Le cancer peut aussi se nourrir de corps cétoniques. Il a été prouvé que les cétones peuvent alimenter la croissance du cancer du sein et conduire des métastases dans un mode expérimental, qui double la croissance tumorale. Certains ont même spéculé que c’était la raison pour laquelle le cancer du sein se métastasait souvent dans le foie, le site principal de production de cétone. Si on met des gouttes de cétones sur des cellules cancéreuses du sein directement dans une boite de Pétri , les gênes qui s’activent ou pas rendent le cancer beaucoup plus agressif, associé à une baisse significative de survie à cinq ans chez les patientes atteintes d’un cancer du sein. Les chercheurs envisagent même de concevoir des médicaments bloquant la production de cétones pour empêcher la croissance du cancer.

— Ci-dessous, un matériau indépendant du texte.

(* ===== verification/Raster.v ===== *)
(** * Raster: the culling decision under the GL state

    [init] enables back-face culling with counter-clockwise front faces
    ([glEnable(GL_CULL_FACE); glCullFace(GL_BACK); glFrontFace(GL_CCW)],
    lines 49-51), and [resize] sets the viewport to the window
    ([glViewport(0, 0, w, h)], line 82); GLFixed.v models both as
    operations on the GL state [gl_fixed].  OpenGL decides whether a
    triangle faces the viewer from the sign of its area in window
    coordinates, after the perspective division and the viewport
    transform.  This file models that decision, [culled], under a GL
    state and a matrix, and proves that with the state [init] leaves and
    the projection [resize] builds it depends on the triangle's
    orientation in eye space alone: the window size, the aspect factor
    [h / w] of [m[0].x] and the field of view never flip a face.  The
    lemma [culled_init_face] is shared with the whole-program theorem of
    MainLoop.v. *)

From S2P Require Import Prelude Mat4 Projection GLDriver GLFixed.

Open Scope Q_scope.
Open Scope moc_scope.

(** ** The viewport transform (line 82) *)

Definition window_coord (origin size : Z) (ndc : Q) : Q :=
  (ndc + 1) * (inject_Z size / 2) + inject_Z origin.

Definition window_pos (vp : Z * Z * Z * Z) (m : mat4) (p : vec4) : Q * Q :=
  let '(x, y, w, h) := vp in (window_coord x w (ndc_x m p), window_coord y h (ndc_y m p)).

(** Twice the signed area of a window-space triangle: positive when its
    vertices run counter-clockwise. *)
Definition signed_area (a b c : Q * Q) : Q :=
  (fst b - fst a) * (snd c - snd a) - (fst c - fst a) * (snd b - snd a).

(** A zero area is back facing. *)
Definition front_facing (fc : face_culling) (area : Q) : bool :=
  match fc_front fc with GL_CCW => qlt 0 area | GL_CW => qlt area 0 end.

(** Whether the rasterizer discards the triangle [p1 p2 p3] under the
    GL state [g] and the matrix [m]. *)
Definition culled (g : gl_fixed) (m : mat4) (p1 p2 p3 : vec4) : bool :=
  let vp := glf_viewport g in
  let fc := glf_face g in
  let area := signed_area (window_pos vp m p1) (window_pos vp m p2) (window_pos vp m p3) in
  fc_enabled fc && match fc_mode fc with
                   | GL_BACK => negb (front_facing fc area)
                   | GL_FRONT => front_facing fc area
                   | GL_FRONT_AND_BACK => true
                   end.

(** ** Orientation in eye space *)

(** The determinant of the eye-space vertices seen from the camera,
    which looks down [-z]: positive when they run counter-clockwise. *)
Definition eye_orientation (p1 p2 p3 : vec4) : Q :=
  let x1 := vx p1 in let y1 := vy p1 in let d1 := - vz p1 in
  let x2 := vx p2 in let y2 := vy p2 in let d2 := - vz p2 in
  let x3 := vx p3 in let y3 := vy p3 in let d3 := - vz p3 in
  x1 * (y2 * d3 - y3 * d2) - y1 * (x2 * d3 - x3 * d2) + d1 * (x2 * y3 - x3 * y2).

(** ** Lemmas *)

(** The window area of a triangle of points in front of the camera,
    under a perspective matrix with scales [sx] and [sy] and a viewport
    [(x, y, w, h)], is the eye orientation times a factor. *)
Lemma window_area_eye sx sy a b x y w h p1 p2 p3 :
  vw p1 == 1 -> vw p2 == 1 -> vw p3 == 1 ->
  vz p1 < 0 -> vz p2 < 0 -> vz p3 < 0 ->
  let m := Mat4 (Vec4 sx 0 0 0) (Vec4 0 sy 0 0) (Vec4 0 0 a (-1)) (Vec4 0 0 b 0) in
  let vp := (x, y, w, h) in
  signed_area (window_pos vp m p1) (window_pos vp m p2) (window_pos vp m p3) ==
  (inject_Z w / 2) * (inject_Z h / 2) * (sx * sy) / (vz p1 * vz p2 * vz p3) *
    (- eye_orientation p1 p2 p3).
Proof.
  intros H1 H2 H3 Z1 Z2 Z3 m vp. subst m vp.
  destruct p1 as [x1 y1 z1 w1], p2 as [x2 y2 z2 w2], p3 as [x3 y3 z3 w3].
  cbn [vx vy vz vw] in *.
  unfold signed_area, window_pos, window_coord, ndc_x, ndc_y, eye_orientation,
    mat_mul_vec, vadd, vscale.
  cbn [fst snd vx vy vz vw c0 c1 c2 c3]. rewrite H1, H2, H3.
  field. repeat split; intros E; nra.
Qed.

Lemma neg_div_pos a b : 0 < a -> b < 0 -> 0 < - (a / b).
Proof.
  intros Ha Hb. assert (E : - (a / b) == a / - b) by (field; lra). rewrite E.
  apply Qdiv_pos; lra.
Qed.

(** Under [init]'s culling state, a viewport of positive size and a
    perspective matrix whose scales have a positive product, a triangle
    in front of the camera is culled exactly when its eye orientation
    is not positive. *)
Lemma culled_init_face g sx sy a b x y w h p1 p2 p3 :
  glf_face g = init_face -> glf_viewport g = (x, y, w, h) ->
  (0 < w)%Z -> (0 < h)%Z -> 0 < sx * sy ->
  vw p1 == 1 -> vw p2 == 1 -> vw p3 == 1 -> vz p1 < 0 -> vz p2 < 0 -> vz p3 < 0 ->
  culled g (Mat4 (Vec4 sx 0 0 0) (Vec4 0 sy 0 0) (Vec4 0 0 a (-1)) (Vec4 0 0 b 0)) p1 p2 p3 =
  negb (qlt 0 (eye_orientation p1 p2 p3)).
Proof.
  intros Hf Hv Hw Hh Hs H1 H2 H3 Z1 Z2 Z3.
  unfold culled. rewrite Hf, Hv. cbn [init_face fc_enabled fc_mode fc_front front_facing andb].
  f_equal.
  assert (Hk : 0 < - (inject_Z w / 2 * (inject_Z h / 2) * (sx * sy) / (vz p1 * vz p2 * vz p3))).
  { apply neg_div_pos; [| assert (0 < vz p1 * vz p2) by nra; nra].
    assert (0 < inject_Z w / 2) by (apply Qdiv_pos; auto with moc; lra).
    assert (0 < inject_Z h / 2) by (apply Qdiv_pos; auto with moc; lra).
    apply Qmult_lt_0_compat; [apply Qmult_lt_0_compat|]; assumption. }
  erewrite qlt_compat; [apply qlt_pos_mult, Hk | reflexivity |].
  rewrite (window_area_eye _ _ _ _ x y w h p1 p2 p3 H1 H2 H3 Z1 Z2 Z3). ring.
Qed.

(** The projection after [resize(w, h)] has that shape, with scales
    [fs * (h / w)] and [fs]. *)
Lemma resize_projection_matrix `{CMath} w h :
  projectionMatrix (resize_projection init_projection w h) =
  let fs := frustumScale init_projection in
  Mat4 (Vec4 (fs * (inject_Z h / inject_Z w)) 0 0 0) (Vec4 0 fs 0 0)
       (Vec4 0 0 ((1000 + (1 # 10)) / ((1 # 10) - 1000)) (-1))
       (Vec4 0 0 ((2 * 1000 * (1 # 10)) / ((1 # 10) - 1000)) 0).
Proof. reflexivity. Qed.

Lemma resize_scales_pos `{CMath} w h :
  (0 < w)%Z -> (0 < h)%Z -> ~ frustumScale init_projection == 0 ->
  0 < frustumScale init_projection * (inject_Z h / inject_Z w) * frustumScale init_projection.
Proof.
  intros Hw Hh Hfs. set (fs := frustumScale init_projection) in *.
  assert (0 < fs * fs) by (destruct (Q_dec fs 0) as [[?|?]|?]; [nra | nra | contradiction]).
  assert (0 < inject_Z h / inject_Z w) by (apply Qdiv_pos; auto with moc).
  nra.
Qed.

(** Under a perspective matrix, the pixels a segment covers from the
    centre of the screen, horizontally and vertically, are its
    normalised extent times half the viewport's size. *)
Lemma window_span m x y w h s d :
  perspective m ->
  fst (window_pos (x, y, w, h) m (eye_point s 0 d)) -
    fst (window_pos (x, y, w, h) m (eye_point 0 0 d)) ==
  ndc_x m (eye_point s 0 d) * (inject_Z w / 2) /\
  snd (window_pos (x, y, w, h) m (eye_point 0 s d)) -
    snd (window_pos (x, y, w, h) m (eye_point 0 0 d)) ==
  ndc_y m (eye_point 0 s d) * (inject_Z h / 2).
Proof.
  intros Hp. destruct (perspective_centre m d Hp) as [Cx Cy].
  unfold window_pos, window_coord. cbn [fst snd]. rewrite Cx, Cy. split; ring.
Qed.

(** ** Culling *)

(** C28: from any GL state, after [init]'s culling calls (lines 49-51)
    and the viewport and projection of [resize(w, h)] for a positive
    window, the faces OpenGL discards are exactly the triangles that
    run clockwise as the camera sees them (eye orientation not
    positive): no window size, aspect factor or field of view flips a
    face. *)
Theorem culling_follows_eye_orientation `{CMath} g0 (w h : Z) p1 p2 p3 :
  limits_ok (glf_limits g0) -> (0 < w)%Z -> (0 < h)%Z -> ~ frustumScale init_projection == 0 ->
  vw p1 == 1 -> vw p2 == 1 -> vw p3 == 1 -> vz p1 < 0 -> vz p2 < 0 -> vz p3 < 0 ->
  culled (resize_viewport (init_fixed g0) w h)
    (projectionMatrix (resize_projection init_projection w h)) p1 p2 p3 =
  negb (qlt 0 (eye_orientation p1 p2 p3)).
Proof.
  intros [Hmw Hmh] Hw Hh Hfs H1 H2 H3 Z1 Z2 Z3.
  rewrite resize_projection_matrix, resize_viewport_ok by lia.
  apply (culled_init_face _ _ _ _ _ 0 0 (Z.min w (lim_max_w (glf_limits g0)))
                                      (Z.min h (lim_max_h (glf_limits g0))));
    try reflexivity; try lia; try assumption.
  apply resize_scales_pos; assumption.
Qed.

(** ** Witness *)

(** A triangle 5 units in front of the camera, counter-clockwise as the
    camera sees it, in a 800x600 window of a new context: drawn. *)
Lemma culling_follows_eye_orientation_witness :
  let p1 := Vec4 0 0 (-5) 1 in let p2 := Vec4 1 0 (-5) 1 in let p3 := Vec4 0 1 (-5) 1 in
  let g0 := gl_fixed_default 800 600 gl45_limits (Build_fb_pixel (RGBA 0 0 0 0) 1 0) in
  limits_ok (glf_limits g0) /\ ~ frustumScale (@init_projection cmath_taylor) == 0 /\
  culled (resize_viewport (init_fixed g0) 800 600)
    (projectionMatrix (@resize_projection (@init_projection cmath_taylor) 800 600)) p1 p2 p3 =
  negb (qlt 0 (eye_orientation p1 p2 p3)).
Proof.
  intros p1 p2 p3 g0.
  assert (Hl : limits_ok (glf_limits g0)) by (split; reflexivity).
  assert (Hfs : ~ frustumScale (@init_projection cmath_taylor) == 0)
    by (vm_compute; intros Hq; discriminate Hq).
  refine (conj Hl (conj Hfs (@culling_follows_eye_orientation cmath_taylor g0 800 600 p1 p2 p3
            Hl _ _ Hfs _ _ _ _ _ _))); try reflexivity.
Defined.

Et si on réfléchit à ce que pourrait entrainer un régime cétogène.

légumes

La consommation élevée de graisse animale peut augmenter le risque de mortalité parmi les survivantes du cancer du sein et pourrait jouer un rôle important dans son développement à cause du stress oxydatif, par une perturbation hormonale ou par une inflammation. Chez les hommes aussi. Une forte association a été trouvée entre l’apport en graisses saturées et la progression du cancer de la prostate. Ceux qui se situent dans le tiers supérieur de la consommation de ces types d’aliments d’origine animale riches en graisse semblaient tripler leur risque de mourir du cancer de la prostate.

Attention pas les matières grasses en général, il n’y a pas de différence dans le taux de mortalité du cancer du sein basé sur la consommation globale de matières grasses mais l’apport en graisses saturées peut avoir un impact négatif sur la survie au cancer du sein, avec une augmentation de 50% du risque de mourir de ce cancer.

D’ailleurs ce n’est pas pour rien que l’American Cancer Society et l’American Society of Clinical Oncology pour les suites du cancer du sein, préconisent un régime alimentaire pour les patientes atteintes d’un cancer du sein riche en : légumes, fruits, céréales complètes et légumineuses, haricots secs, pois cassés, pois chiches et lentilles – et faible en graisses saturées. Soit essentiellement le contraire d’un régime cétogène.

Jusqu’à présent, pas une seule étude clinique n’a montré un bénéfice mesurable d’un régime cétogène sur aucun cancer humain. Cependant, il y a actuellement au moins une douzaine d’essais en cours, en espérant qu’au moins certains types de cancer y répondront favorablement. Pourtant, même dans ce cas, cela ne saurait servir de base pour recommander les régimes cétogènes pour la population générale pas plus que de recommander à tout le monde de suivre une radiothérapie, une chirurgie ou une chimiothérapie.